┏━━

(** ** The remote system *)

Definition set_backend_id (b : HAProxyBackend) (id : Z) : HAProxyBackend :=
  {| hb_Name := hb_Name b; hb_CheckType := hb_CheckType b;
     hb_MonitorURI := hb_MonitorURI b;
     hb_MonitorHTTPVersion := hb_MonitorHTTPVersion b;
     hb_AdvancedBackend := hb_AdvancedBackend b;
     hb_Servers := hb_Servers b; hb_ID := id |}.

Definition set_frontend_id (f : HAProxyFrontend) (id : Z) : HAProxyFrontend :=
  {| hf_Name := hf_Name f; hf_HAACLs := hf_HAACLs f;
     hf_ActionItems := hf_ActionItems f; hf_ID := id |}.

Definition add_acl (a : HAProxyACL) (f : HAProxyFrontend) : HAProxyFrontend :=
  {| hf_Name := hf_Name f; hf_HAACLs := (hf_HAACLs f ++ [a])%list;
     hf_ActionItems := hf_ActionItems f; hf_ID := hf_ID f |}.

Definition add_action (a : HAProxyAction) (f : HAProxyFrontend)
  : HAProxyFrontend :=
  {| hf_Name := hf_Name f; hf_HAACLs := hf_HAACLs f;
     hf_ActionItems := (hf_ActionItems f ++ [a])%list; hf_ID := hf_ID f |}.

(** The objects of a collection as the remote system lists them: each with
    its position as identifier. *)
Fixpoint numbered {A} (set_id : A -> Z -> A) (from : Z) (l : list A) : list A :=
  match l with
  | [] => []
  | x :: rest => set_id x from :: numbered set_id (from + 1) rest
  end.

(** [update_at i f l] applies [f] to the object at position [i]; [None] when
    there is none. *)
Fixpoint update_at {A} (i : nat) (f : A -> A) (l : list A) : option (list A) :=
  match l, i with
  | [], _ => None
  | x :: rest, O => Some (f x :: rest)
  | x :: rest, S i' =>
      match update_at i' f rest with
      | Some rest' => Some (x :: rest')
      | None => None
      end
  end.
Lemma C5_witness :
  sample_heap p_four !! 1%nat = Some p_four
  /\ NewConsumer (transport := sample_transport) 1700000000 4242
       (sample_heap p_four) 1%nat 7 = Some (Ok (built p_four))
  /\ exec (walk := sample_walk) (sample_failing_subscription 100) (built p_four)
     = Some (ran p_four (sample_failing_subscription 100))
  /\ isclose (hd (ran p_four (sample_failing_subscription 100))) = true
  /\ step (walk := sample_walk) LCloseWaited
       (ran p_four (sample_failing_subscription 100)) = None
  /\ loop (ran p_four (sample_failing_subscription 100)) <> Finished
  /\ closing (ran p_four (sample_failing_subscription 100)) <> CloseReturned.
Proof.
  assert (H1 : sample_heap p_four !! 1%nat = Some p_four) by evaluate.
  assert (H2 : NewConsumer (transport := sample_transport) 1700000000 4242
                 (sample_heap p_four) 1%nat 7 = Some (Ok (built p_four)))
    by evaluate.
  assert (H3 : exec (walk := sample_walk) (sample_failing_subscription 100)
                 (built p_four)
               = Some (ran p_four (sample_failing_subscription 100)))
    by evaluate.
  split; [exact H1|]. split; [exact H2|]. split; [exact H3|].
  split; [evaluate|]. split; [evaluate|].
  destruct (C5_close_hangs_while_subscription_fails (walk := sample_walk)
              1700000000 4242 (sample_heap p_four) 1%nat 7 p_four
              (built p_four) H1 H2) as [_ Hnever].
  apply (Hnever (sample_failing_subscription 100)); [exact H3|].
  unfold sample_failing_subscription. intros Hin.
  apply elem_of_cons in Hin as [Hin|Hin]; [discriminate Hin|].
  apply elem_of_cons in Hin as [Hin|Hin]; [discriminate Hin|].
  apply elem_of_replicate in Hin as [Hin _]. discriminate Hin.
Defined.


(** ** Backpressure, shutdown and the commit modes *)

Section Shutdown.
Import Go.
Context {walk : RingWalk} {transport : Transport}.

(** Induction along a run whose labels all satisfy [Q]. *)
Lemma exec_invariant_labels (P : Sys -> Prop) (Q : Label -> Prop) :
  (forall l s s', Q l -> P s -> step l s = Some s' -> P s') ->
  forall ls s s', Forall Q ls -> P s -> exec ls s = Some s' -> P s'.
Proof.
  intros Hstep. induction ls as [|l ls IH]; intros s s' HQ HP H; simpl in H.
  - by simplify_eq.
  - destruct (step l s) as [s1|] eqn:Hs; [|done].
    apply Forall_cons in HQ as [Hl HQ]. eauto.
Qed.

┗━━
┏━━

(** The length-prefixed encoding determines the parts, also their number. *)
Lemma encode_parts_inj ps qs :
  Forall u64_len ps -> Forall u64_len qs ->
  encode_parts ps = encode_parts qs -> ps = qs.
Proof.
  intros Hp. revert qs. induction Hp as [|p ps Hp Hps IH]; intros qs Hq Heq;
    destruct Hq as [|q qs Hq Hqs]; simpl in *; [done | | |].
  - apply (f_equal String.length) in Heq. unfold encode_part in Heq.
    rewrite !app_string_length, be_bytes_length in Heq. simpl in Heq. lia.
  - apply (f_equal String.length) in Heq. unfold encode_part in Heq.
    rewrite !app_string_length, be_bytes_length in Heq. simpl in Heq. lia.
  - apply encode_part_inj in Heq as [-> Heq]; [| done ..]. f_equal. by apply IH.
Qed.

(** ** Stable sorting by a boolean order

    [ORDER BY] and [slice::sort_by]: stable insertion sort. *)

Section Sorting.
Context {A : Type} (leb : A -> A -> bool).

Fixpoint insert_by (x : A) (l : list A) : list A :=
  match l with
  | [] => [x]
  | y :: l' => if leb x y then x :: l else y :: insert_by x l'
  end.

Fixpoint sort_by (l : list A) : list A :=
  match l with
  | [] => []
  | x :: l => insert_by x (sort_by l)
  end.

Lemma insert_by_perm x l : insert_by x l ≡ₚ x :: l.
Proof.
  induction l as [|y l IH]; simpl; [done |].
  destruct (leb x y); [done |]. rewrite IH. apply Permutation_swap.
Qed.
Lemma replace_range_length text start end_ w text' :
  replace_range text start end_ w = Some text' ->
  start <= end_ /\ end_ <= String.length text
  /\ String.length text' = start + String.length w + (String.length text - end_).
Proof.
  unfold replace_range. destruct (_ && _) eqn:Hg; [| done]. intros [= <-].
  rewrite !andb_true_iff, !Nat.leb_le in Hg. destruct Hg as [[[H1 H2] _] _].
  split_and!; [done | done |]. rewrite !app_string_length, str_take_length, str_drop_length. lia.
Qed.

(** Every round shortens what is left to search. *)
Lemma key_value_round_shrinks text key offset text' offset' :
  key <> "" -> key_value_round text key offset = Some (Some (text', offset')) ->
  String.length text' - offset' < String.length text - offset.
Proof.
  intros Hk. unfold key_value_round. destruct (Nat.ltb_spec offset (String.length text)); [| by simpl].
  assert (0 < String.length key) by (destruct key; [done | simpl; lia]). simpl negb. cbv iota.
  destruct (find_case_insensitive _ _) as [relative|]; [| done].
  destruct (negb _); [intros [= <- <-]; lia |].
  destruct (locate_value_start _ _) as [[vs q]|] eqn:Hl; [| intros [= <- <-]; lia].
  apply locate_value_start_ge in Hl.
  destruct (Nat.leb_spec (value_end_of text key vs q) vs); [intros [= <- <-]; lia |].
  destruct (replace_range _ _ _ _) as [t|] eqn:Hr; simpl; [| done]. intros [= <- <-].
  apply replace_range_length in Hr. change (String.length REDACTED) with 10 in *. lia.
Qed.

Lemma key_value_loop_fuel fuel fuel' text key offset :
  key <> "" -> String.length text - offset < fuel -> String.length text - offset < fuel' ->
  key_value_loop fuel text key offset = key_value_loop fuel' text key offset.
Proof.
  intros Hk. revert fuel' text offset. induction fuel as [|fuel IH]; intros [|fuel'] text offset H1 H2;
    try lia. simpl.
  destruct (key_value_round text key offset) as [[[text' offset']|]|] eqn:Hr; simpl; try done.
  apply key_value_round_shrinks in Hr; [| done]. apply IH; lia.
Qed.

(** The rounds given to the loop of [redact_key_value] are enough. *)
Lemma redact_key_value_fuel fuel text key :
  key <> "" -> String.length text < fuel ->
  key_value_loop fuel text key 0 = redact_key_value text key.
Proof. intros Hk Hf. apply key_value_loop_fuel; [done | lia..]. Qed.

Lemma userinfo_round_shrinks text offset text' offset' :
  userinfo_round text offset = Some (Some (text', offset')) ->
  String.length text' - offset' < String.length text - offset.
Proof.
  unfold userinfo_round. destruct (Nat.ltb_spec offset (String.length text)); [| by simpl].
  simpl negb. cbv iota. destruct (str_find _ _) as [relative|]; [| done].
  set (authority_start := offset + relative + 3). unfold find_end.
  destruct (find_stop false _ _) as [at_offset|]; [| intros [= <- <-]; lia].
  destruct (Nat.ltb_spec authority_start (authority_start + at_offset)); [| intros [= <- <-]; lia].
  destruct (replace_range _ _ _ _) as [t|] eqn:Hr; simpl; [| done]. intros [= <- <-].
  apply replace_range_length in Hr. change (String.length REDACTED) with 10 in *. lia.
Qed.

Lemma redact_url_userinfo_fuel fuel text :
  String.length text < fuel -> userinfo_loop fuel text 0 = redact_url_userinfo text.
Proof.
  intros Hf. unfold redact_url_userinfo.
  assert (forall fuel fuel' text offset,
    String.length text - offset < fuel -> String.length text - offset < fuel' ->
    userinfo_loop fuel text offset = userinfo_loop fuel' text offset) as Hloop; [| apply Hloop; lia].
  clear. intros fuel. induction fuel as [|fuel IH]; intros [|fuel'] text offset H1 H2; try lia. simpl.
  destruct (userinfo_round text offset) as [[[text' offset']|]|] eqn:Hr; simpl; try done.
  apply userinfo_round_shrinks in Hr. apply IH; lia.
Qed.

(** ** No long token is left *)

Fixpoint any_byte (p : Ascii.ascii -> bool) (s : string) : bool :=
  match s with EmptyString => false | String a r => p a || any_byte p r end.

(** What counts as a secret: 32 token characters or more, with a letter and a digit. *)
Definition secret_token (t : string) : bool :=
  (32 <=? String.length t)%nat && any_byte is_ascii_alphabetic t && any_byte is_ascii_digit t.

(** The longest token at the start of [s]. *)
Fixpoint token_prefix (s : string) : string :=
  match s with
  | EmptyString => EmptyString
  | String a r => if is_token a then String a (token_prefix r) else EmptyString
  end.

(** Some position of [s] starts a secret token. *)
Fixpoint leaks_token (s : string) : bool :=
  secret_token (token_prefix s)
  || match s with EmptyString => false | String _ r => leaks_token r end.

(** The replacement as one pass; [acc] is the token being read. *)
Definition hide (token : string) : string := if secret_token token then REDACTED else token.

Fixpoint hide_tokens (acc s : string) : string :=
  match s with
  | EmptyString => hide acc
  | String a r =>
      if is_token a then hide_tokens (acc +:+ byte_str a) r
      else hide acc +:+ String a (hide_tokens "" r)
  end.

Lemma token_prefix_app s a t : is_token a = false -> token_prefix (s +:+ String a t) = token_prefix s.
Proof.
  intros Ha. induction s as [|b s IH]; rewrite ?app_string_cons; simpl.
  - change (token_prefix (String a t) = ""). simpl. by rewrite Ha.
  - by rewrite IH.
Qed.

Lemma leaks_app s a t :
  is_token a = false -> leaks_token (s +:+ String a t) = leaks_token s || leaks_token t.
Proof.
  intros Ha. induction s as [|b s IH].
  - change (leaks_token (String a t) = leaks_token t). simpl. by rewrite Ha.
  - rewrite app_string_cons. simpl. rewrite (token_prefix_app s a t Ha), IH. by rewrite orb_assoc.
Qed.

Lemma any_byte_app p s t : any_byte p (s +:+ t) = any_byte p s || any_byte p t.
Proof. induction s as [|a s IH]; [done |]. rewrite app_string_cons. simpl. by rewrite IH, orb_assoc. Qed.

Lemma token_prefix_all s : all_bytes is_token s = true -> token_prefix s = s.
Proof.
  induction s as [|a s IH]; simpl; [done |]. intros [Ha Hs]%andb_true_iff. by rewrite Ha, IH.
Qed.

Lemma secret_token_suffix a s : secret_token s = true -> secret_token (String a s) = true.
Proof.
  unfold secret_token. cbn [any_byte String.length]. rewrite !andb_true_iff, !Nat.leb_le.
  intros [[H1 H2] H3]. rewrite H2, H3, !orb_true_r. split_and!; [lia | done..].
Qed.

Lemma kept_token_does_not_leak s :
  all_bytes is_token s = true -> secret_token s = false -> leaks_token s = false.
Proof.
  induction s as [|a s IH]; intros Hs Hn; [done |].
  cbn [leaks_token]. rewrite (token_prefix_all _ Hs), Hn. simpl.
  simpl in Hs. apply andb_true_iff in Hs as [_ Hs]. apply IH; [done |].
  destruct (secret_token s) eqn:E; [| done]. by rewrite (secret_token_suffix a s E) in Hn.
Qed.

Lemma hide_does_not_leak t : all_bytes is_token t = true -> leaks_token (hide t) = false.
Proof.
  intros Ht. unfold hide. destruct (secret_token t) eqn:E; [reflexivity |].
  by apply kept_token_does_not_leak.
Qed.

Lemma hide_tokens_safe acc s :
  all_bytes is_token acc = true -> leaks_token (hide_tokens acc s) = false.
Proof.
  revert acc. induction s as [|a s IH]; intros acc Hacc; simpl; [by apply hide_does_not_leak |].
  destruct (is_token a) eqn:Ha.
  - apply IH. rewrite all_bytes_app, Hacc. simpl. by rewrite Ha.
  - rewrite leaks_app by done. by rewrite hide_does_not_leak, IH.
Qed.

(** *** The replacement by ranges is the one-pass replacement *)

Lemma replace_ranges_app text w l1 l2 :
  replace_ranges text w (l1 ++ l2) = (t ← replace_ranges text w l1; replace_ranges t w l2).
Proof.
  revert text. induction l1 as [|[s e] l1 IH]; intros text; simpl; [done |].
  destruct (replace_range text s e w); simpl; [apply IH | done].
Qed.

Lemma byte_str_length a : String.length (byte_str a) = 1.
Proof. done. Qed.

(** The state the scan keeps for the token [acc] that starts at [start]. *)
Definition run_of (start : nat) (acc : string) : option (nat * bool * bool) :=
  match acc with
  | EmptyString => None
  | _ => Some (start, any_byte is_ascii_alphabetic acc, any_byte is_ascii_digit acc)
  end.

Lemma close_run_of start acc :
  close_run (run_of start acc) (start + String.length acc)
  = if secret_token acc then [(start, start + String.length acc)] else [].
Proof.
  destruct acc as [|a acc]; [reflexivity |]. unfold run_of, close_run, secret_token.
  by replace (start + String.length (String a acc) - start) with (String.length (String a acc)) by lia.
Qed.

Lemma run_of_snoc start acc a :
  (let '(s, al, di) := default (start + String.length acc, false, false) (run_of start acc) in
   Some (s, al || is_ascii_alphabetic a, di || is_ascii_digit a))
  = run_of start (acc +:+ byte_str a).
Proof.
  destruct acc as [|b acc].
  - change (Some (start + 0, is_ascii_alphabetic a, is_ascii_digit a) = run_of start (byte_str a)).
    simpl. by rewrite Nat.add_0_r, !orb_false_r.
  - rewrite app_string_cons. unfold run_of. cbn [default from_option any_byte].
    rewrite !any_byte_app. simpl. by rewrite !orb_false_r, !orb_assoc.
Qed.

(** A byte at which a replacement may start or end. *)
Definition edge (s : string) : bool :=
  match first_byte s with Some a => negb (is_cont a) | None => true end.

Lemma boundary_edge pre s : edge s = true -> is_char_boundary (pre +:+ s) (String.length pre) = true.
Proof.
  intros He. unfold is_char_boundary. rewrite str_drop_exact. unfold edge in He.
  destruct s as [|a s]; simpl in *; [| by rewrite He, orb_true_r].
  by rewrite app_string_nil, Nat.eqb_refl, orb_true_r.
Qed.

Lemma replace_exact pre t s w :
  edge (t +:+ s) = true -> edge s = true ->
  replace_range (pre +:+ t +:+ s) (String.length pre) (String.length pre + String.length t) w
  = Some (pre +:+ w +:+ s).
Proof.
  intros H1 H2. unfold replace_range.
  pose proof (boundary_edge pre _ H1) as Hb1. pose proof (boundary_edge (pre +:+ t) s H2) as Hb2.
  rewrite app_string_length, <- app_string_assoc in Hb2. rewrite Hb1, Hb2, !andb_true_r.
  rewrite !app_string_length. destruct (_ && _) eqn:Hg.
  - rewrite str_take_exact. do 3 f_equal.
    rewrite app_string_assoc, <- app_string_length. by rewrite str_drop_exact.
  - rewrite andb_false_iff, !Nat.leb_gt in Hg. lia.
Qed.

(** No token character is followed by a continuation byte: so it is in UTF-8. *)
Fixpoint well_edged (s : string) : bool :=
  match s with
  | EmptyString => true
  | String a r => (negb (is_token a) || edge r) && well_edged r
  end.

┗━━

== The problem ==
Using the listing, count the lines where the word "starts" appears and reply with only that number.

== Output below ==
2